**What needs to be done**
All lines in the data below carrying the string "mkFooter" are to be located and copied.

[Start of Attachment]

(* ===== verification/VhdFormat.v ===== *)
(** The structures of a VHD image: [fsimageplugin/vhdfile.h], with the checksum and the
    geometry of [fsimageplugin/vhdfile.cpp] and the byte order functions of
    [stringtools.h].

    A field holds the integer that the program's structure holds, which is the value of
    the format with its bytes swapped. *)
From S2P Require Import Prelude Bits.

(** ** Byte order; the host is little-endian *)

Definition endian_swap (x : Z) : Z :=
  Z.lor (Z.lor (Z.lor (Z.shiftr x 24) (Z.land (w32 (Z.shiftl x 8)) 0x00FF0000)) (Z.land (Z.shiftr x 8) 0x0000FF00))
    (w32 (Z.shiftl x 24)).
Definition endian_swap64 (x : Z) : Z :=
  Z.lor (Z.lor (Z.lor (Z.lor (Z.lor (Z.lor (Z.lor
    (Z.shiftr x 56)
    (Z.land (w64 (Z.shiftl x 40)) 0x00FF000000000000))
    (Z.land (w64 (Z.shiftl x 24)) 0x0000FF0000000000))
    (Z.land (w64 (Z.shiftl x 8)) 0x000000FF00000000))
    (Z.land (Z.shiftr x 8) 0x00000000FF000000))
    (Z.land (Z.shiftr x 24) 0x0000000000FF0000))
    (Z.land (Z.shiftr x 40) 0x000000000000FF00))
    (w64 (Z.shiftl x 56)).
Definition big_endian (x : Z) : Z := endian_swap x.
Definition big_endian64 (x : Z) : Z := endian_swap64 x.

(** ** Structures, packed *)

Record VHDFooter := mkFooter {
  cookie : bytes;
  features : Z;
  format_version : Z;
  data_offset : Z;
  timestamp : Z;
  creator_application : bytes;
  creator_version : Z;
  creator_os : Z;
  original_size : Z;
  current_size : Z;
  disk_geometry : Z;
  disk_type : Z;
  checksum : Z;
  uid : bytes;
  saved_state : char;
  reserved : bytes }.

(** [(char* )&footer] *)
Definition footer_bytes (f : VHDFooter) : bytes :=
  cookie f ++ le_bytes 4 (features f) ++ le_bytes 4 (format_version f) ++ le_bytes 8 (data_offset f) ++ le_bytes 4 (timestamp f)
    ++ creator_application f ++ le_bytes 4 (creator_version f) ++ le_bytes 4 (creator_os f) ++ le_bytes 8 (original_size f)
    ++ le_bytes 8 (current_size f) ++ le_bytes 4 (disk_geometry f) ++ le_bytes 4 (disk_type f) ++ le_bytes 4 (checksum f)
    ++ uid f ++ [saved_state f] ++ reserved f.
(** The structure at 512 bytes that were read into it. *)
Definition field (b : bytes) (pos n : Z) : Z := le_val (zsub pos n b).
Definition footer_of (b : bytes) : VHDFooter :=
  mkFooter (zsub 0 8 b) (field b 8 4) (field b 12 4) (field b 16 8) (field b 24 4) (zsub 28 4 b) (field b 32 4) (field b 36 4)
    (field b 40 8) (field b 48 8) (field b 56 4) (field b 60 4) (field b 64 4) (zsub 68 16 b) (znth nul b 84) (zsub 85 427 b).
Definition with_checksum (c : Z) (f : VHDFooter) : VHDFooter :=
  mkFooter (cookie f) (features f) (format_version f) (data_offset f) (timestamp f) (creator_application f) (creator_version f)
    (creator_os f) (original_size f) (current_size f) (disk_geometry f) (disk_type f) c (uid f) (saved_state f) (reserved f).

Record VHDParentLocator := mkLocator {
  platform_code : Z;
  platform_space : Z;
  platform_length : Z;
  l_reserved : Z;
  platform_offset : Z }.
Definition locator_bytes (l : VHDParentLocator) : bytes :=
  le_bytes 4 (platform_code l) ++ le_bytes 4 (platform_space l) ++ le_bytes 4 (platform_length l) ++ le_bytes 4 (l_reserved l)
    ++ le_bytes 8 (platform_offset l).
Definition locator_of (b : bytes) : VHDParentLocator := mkLocator (field b 0 4) (field b 4 4) (field b 8 4) (field b 12 4) (field b 16 8).

Record VHDDynamicHeader := mkDynamic {
  d_cookie : bytes;
  dataoffset : Z;
  tableoffset : Z;
  header_version : Z;
  table_entries : Z;
  d_blocksize : Z;
  d_checksum : Z;
  parent_uid : bytes;
  parent_timestamp : Z;
  d_reserved : Z;
  parent_unicodename : bytes;
  parentlocator : list VHDParentLocator;
  reserved2 : bytes }.
Definition dynamic_bytes (h : VHDDynamicHeader) : bytes :=
  d_cookie h ++ le_bytes 8 (dataoffset h) ++ le_bytes 8 (tableoffset h) ++ le_bytes 4 (header_version h) ++ le_bytes 4 (table_entries h)
    ++ le_bytes 4 (d_blocksize h) ++ le_bytes 4 (d_checksum h) ++ parent_uid h ++ le_bytes 4 (parent_timestamp h)
    ++ le_bytes 4 (d_reserved h) ++ parent_unicodename h ++ concat (map locator_bytes (parentlocator h)) ++ reserved2 h.
Definition dynamic_of (b : bytes) : VHDDynamicHeader :=
  mkDynamic (zsub 0 8 b) (field b 8 8) (field b 16 8) (field b 24 4) (field b 28 4) (field b 32 4) (field b 36 4) (zsub 40 16 b)
    (field b 56 4) (field b 60 4) (zsub 64 512 b) (map (fun i => locator_of (zsub (576 + 24 * Z.of_nat i) 24 b)) (seq 0 8)) (zsub 768 256 b).
Definition with_d_checksum (c : Z) (h : VHDDynamicHeader) : VHDDynamicHeader :=
  mkDynamic (d_cookie h) (dataoffset h) (tableoffset h) (header_version h) (table_entries h) (d_blocksize h) c (parent_uid h)
    (parent_timestamp h) (d_reserved h) (parent_unicodename h) (parentlocator h) (reserved2 h).

(** ** Checksum and geometry *)

Fixpoint sum_bytes (checksum : Z) (data : bytes) : Z :=
  match data with [] => checksum | c :: data => sum_bytes (w32 (checksum + u8 c)) data end.
Definition calculate_checksum (data : bytes) : Z := w32 (Z.lnot (big_endian (sum_bytes 0 data))).

Definition sector_size : Z := 512.

Definition calculate_chs (dstsize : Z) : Z :=
  let totalSectors := s64 (w64 (dstsize / sector_size)) in
  let totalSectors := if 65535 * 16 * 255 <? totalSectors then 65535 * 16 * 255 else totalSectors in
  let '(sectorsPerTrack, heads, cylinderTimesHeads) :=
    if 65535 * 16 * 63 <=? totalSectors then (255, 16, w32 (Z.quot totalSectors 255))
    else
      let c := w32 (Z.quot totalSectors 17) in
      let heads := w8 (w32 (c + 1023) / 1024) in
      let heads := if heads <? 4 then 4 else heads in
      let '(spt, heads, c) :=
        if (w32 (heads * 1024) <=? c) || (16 <? heads) then (31, 16, w32 (Z.quot totalSectors 31)) else (17, heads, c) in
      if w32 (heads * 1024) <=? c then (63, 16, w32 (Z.quot totalSectors 63)) else (spt, heads, c) in
  let cylinders := w16 (cylinderTimesHeads / heads) in
  big_endian (w32 (s32 (Z.shiftl cylinders 16) + Z.shiftl heads 8 + sectorsPerTrack)).

(** ** Properties of the byte order functions *)

(** The functions as bit expressions over any argument. *)
Definition swap_bexp (e : bexp) : bexp :=
  ELor (ELor (ELor (EShr e 24) (ELand (EMod (EShl e 8) 32) (EC 0x00FF0000))) (ELand (EShr e 8) (EC 0x0000FF00))) (EMod (EShl e 24) 32).
Definition swap64_bexp (e : bexp) : bexp :=
  ELor (ELor (ELor (ELor (ELor (ELor (ELor
    (EShr e 56)
    (ELand (EMod (EShl e 40) 64) (EC 0x00FF000000000000)))
    (ELand (EMod (EShl e 24) 64) (EC 0x0000FF0000000000)))
    (ELand (EMod (EShl e 8) 64) (EC 0x000000FF00000000)))
    (ELand (EShr e 8) (EC 0x00000000FF000000)))
    (ELand (EShr e 24) (EC 0x0000000000FF0000)))
    (ELand (EShr e 40) (EC 0x000000000000FF00)))
    (EMod (EShl e 56) 64).
Lemma swap_denote v e : denote v (swap_bexp e) = endian_swap (denote v e).
Proof. done. Qed.
Lemma swap64_denote v e : denote v (swap64_bexp e) = endian_swap64 (denote v e).
Proof. done. Qed.

Lemma big_endian_involutive x : 0 <= x < 2 ^ 32 -> big_endian (big_endian x) = x.
Proof.
  intros Hx. unfold big_endian. change x with (denote x EV) at 1. rewrite <- !swap_denote. change x with (denote x EV) at 2.
  apply (bexp_eq_sound 32); [done|done|vm_compute; reflexivity].
Qed.
Lemma big_endian_range x : 0 <= x < 2 ^ 32 -> 0 <= big_endian x < 2 ^ 32.
Proof.
  intros Hx. assert (E : denote x (EMod (swap_bexp EV) 32) = denote x (swap_bexp EV))
    by (apply (bexp_eq_sound 32); [done|done|vm_compute; reflexivity]).
  rewrite swap_denote in E. change (denote x EV) with x in E. unfold big_endian. rewrite <- E. apply Z.mod_pos_bound. lia.
Qed.
Lemma big_endian_inj x y : 0 <= x < 2 ^ 32 -> 0 <= y < 2 ^ 32 -> big_endian x = big_endian y -> x = y.
Proof. intros Hx Hy E. by rewrite <- (big_endian_involutive x), <- (big_endian_involutive y), E. Qed.
Lemma big_endian64_involutive x : 0 <= x < 2 ^ 64 -> big_endian64 (big_endian64 x) = x.
Proof.
  intros Hx. unfold big_endian64. change x with (denote x EV) at 1. rewrite <- !swap64_denote. change x with (denote x EV) at 2.
  apply (bexp_eq_sound 64); [done|done|vm_compute; reflexivity].
Qed.
Lemma big_endian64_range x : 0 <= x < 2 ^ 64 -> 0 <= big_endian64 x < 2 ^ 64.
Proof.
  intros Hx. assert (E : denote x (EMod (swap64_bexp EV) 64) = denote x (swap64_bexp EV))
    by (apply (bexp_eq_sound 64); [done|done|vm_compute; reflexivity]).
  rewrite swap64_denote in E. change (denote x EV) with x in E. unfold big_endian64. rewrite <- E. apply Z.mod_pos_bound. lia.
Qed.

[End of Attachment]

**Solved problem**
Record VHDFooter := mkFooter {
  mkFooter (zsub 0 8 b) (field b 8 4) (field b 12 4) (field b 16 8) (field b 24 4) (zsub 28 4 b) (field b 32 4) (field b 36 4)
  mkFooter (cookie f) (features f) (format_version f) (data_offset f) (timestamp f) (creator_application f) (creator_version f)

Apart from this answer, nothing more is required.